Persistent storage on Kubernetes

Understanding how persistent storage works in distributed systems

Ani Sinanaj

10 min readOct 13, 2019

May contain references to the previous article.

On-premises HA Kubernetes cluster

So why 9 servers? Well, so far we can separate the parts that make the cluster into 3. We have the Storage, the Control…

medium.com

Storage

So I told Kubernetes to deploy a php application that generates pdf files, stores the “generated” status on the database and then renders them. Then I also deployed a MySQL database. I said, I want 2 replicas of the php application and 1 of my database.

Now consider the php application generating a file, storing to the database the fact that it generated that particular file and then rendering it.

When I ask again for that pdf file but this time, I ask my other php container on the second Pod, the application will check the database which will tell it that the file has already been generated, but when php looks on the filesystem, it won’t find anything.

This issue is not easy to explain and you realise the gravity only when deploying an application and scaling it up.

The following example was extracted from this article.

To solve this, Kubernetes came up with something called CSI, Container Storage Interface.

This is a very simple and maybe unrealistic example, but the point here is that we need to design applications decoupling the logic from static files. These files need to be saved on a shared space accessible by any of the possible replicas of the application.

Decoupling logic from static files is a clear example of how DevOps is a union between software developers and systems operations because you need to design the software in a particular way to be well suited for a scalable infrastructure.

Somewhat what we’ve figured out so far in terms of architecture.

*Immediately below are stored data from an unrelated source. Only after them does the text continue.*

(** X3: A fraction that terminates within the depth gets the sentinel: the
    cross term of the step matrix vanishes exactly when b vanishes at an
    index 1..depth, and then, the denominator product not being 0,
    [precision] of the step matrix is 100. *)
Theorem precision_terminated (p : PCF) (depth base : Z) (m : mat2) :
  step p depth None = Ok m ->
  (cross_term m = 0 <->
   exists k, 1 <= k <= depth /\ peval (b_compute p) k = 0) /\
  (denominator_product m <> 0 ->
   (exists k, 1 <= k <= depth /\ peval (b_compute p) k = 0) ->
   precision m base = 100).
Proof.
  intro H; pose proof (cross_term_zero_iff p depth m H) as Hiff.
  split; [exact Hiff|]; intros Hden Hk; apply Hiff in Hk.
  unfold precision, cross_term, denominator_product in *.
  destruct (Z.eqb_spec (m10 m * m11 m) 0) as [?|_]; [contradiction|].
  now rewrite Hk.
Qed.

Lemma precision_terminated_witness :
  precision (Mat 1 2 1 2) 10 = 100.
Proof.
  apply (precision_terminated (polyPCF [1] [-1; 1]) 2 10);
    [reflexivity | discriminate | exists 1; split; [lia | reflexivity]].
Defined.

End StepRecurrenceFacts.

(** ** Inflation by a polynomial scales the convergents *)
Section InflatePolyFacts.
Import Poly Recurrence StepAlgebra Numerics.
Local Open Scope Z_scope.

Variable p : PCF.
Variable c : poly.

Lemma zprod_app l1 l2 : zprod (l1 ++ l2) = zprod l1 * zprod l2.
Proof.
  unfold zprod; induction l1 as [|x l1 IH]; cbn [app fold_right]; [ring|].
  rewrite IH; ring.
Qed.

Lemma running_product_succ n :
  running_product c (S n) = running_product c n * peval c (Z.of_nat n + 1).
Proof.
  unfold running_product.
  replace (S n) with (n + 1)%nat by lia.
  rewrite zrange_app, map_app, zprod_app.
  cbn [zrange map zprod fold_right]; f_equal.
  rewrite Z.mul_1_r; f_equal; lia.
Qed.

Lemma CM_at_inflate_poly k :
  CM_at (inflate_poly p c) k
  = Mat 0 (peval (b_compute p) k * peval c k * peval c (k - 1))
        1 (peval (a_compute p) k * peval c k).
Proof.
  unfold CM_at, inflate_poly; cbn [a_compute b_compute].
  rewrite !peval_pmul, peval_pshift.
  now replace (k + -1) with (k - 1) by lia.
Qed.

(** One more recurrence step keeps the columns scaled. *)
Lemma scaled_columns_step n m m' :
  scaled_columns (peval c 0) (running_product c n)
                 (running_product c (S n)) m m' ->
  scaled_columns (peval c 0) (running_product c (S n))
                 (running_product c (S (S n)))
                 (mmul m (CM_at p (Z.of_nat n + 2)))
                 (mmul m' (CM_at (inflate_poly p c) (Z.of_nat n + 2))).
Proof.
  intros (H00 & H01 & H10 & H11).
  rewrite CM_at_inflate_poly.
  rewrite (running_product_succ (S n)).
  replace (Z.of_nat (S n) + 1) with (Z.of_nat n + 2) by lia.
  replace (Z.of_nat n + 2 - 1) with (Z.of_nat n + 1) by lia.
  rewrite running_product_succ in *.
  unfold scaled_columns, mmul, CM_at; cbn [m00 m01 m10 m11].
  rewrite H00, H01, H10, H11; repeat split; ring.
Qed.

Storage is still a question mark.

To do this we need a shared storage, that all the worker nodes can access. The storage in Kubernetes is made of 2 parts. The Storage service which can be on its own or on the same servers the K8s cluster is put on, and the provisioner. The provisioner is a piece of software that respects the Container Storage Interface and is deployed to Kubernetes.

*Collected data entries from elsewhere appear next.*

Lemma step_observer_inv w e w' :
  observer_inv w → step w e = Some w' → observer_inv w'.
Proof.
  intros Hinv Hstep.
  destruct e; step_cases.
  all: unfold observer_inv, first_updated_work in *; world_proj; comp_proj.
  all: destruct Hinv as [Hwork Hobs].
  all: rewrite ?first_tasks_app; simpl first_tasks.
  all: try match goal with
         | H : tasks _ !! _ = Some _ |- _ =>
             pose proof (first_tasks_delete _ _ _ H) as Hdel; simpl in Hdel
         end.
  all: use_guards.
  all: try (split; [lia|done]).
  all: try match type of Hobs with
         | _ ∧ _ =>
             destruct Hobs as [Hpos [target ->]];
             rewrite filter_other_singleton; split; [lia|done]
         end.
  all: rewrite Hobs; split; [lia|]; split; [lia|]; eexists; reflexivity.
Qed.

Lemma step_timer_inv w e w' :
  timer_inv w → step w e = Some w' → timer_inv w'.
Proof.
  intros Hinv Hstep.
  destruct e; step_cases.
  all: unfold timer_inv in *; world_proj; comp_proj.
  all: destruct Hinv as [Hnext Htimers].
  all: use_guards.
  all: try (split; [lia|done]).
  all: split; [lia|].
  all: repeat match goal with
         | H : (_ =? 0) = true |- _ => apply Nat.eqb_eq in H
         | H : (_ =? 0) = false |- _ => apply Nat.eqb_neq in H
         end.
  all: destruct Htimers as [Ht|(h & d & Ht & Hh & Hpos)]; simplify_eq;
    try lia; rewrite ?Ht, ?filter_other_singleton; simpl.
  all: first [ by left
             | left; congruence
             | exfalso; congruence
             | right; eexists _, _; split; [reflexivity|]; split; [done|lia] ].
Qed.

The provisioner handles the creation of Persistent Volumes and their deletion. Depending on the Storage service, you will have to deploy the right provisioner. Here you can find a number of official provisioners for some of the most common Storage services out there.

Adding a provisioner to the architecture

Checking out the different provisioners we can get an idea on what the options are for the Storage service. The choice depends on two factors mostly, where you’re deploying, and what you want to achieve.

Provisioners

Let’s analyse some of these provisioners (Some are described here as well).

First of all, all cloud providers have their own provisioners, AWS, GCP, Azure, AliCloud, Digitalocean and what not. And you can use directly one of these and attach a Storage service from them. It may be costly though because you’ll have to attach these disks from outside of their environments and the data transfer rates would go up. Another downside would be speed, to achieve a nice enough speed, these would have to connect to the internet on really high speed networks which would make them even more costly.
Also this considerations are only for on-premises clusters.
Then there’s local-storage, dangerous thing but can be useful. This provisioner makes use of the hdd available on each of the nodes of the k8s cluster. The problem with this one is that it is not shared between nodes, it remains local to the node so we’d have the same problem as in the example. But it can be useful if we need fast and reliable storage such as a non-replicated database.
A storage cluster like Ceph, GlusterFS or similar. These are open source storage services. You install them on your own server(s). They’re both really powerful and offer different features.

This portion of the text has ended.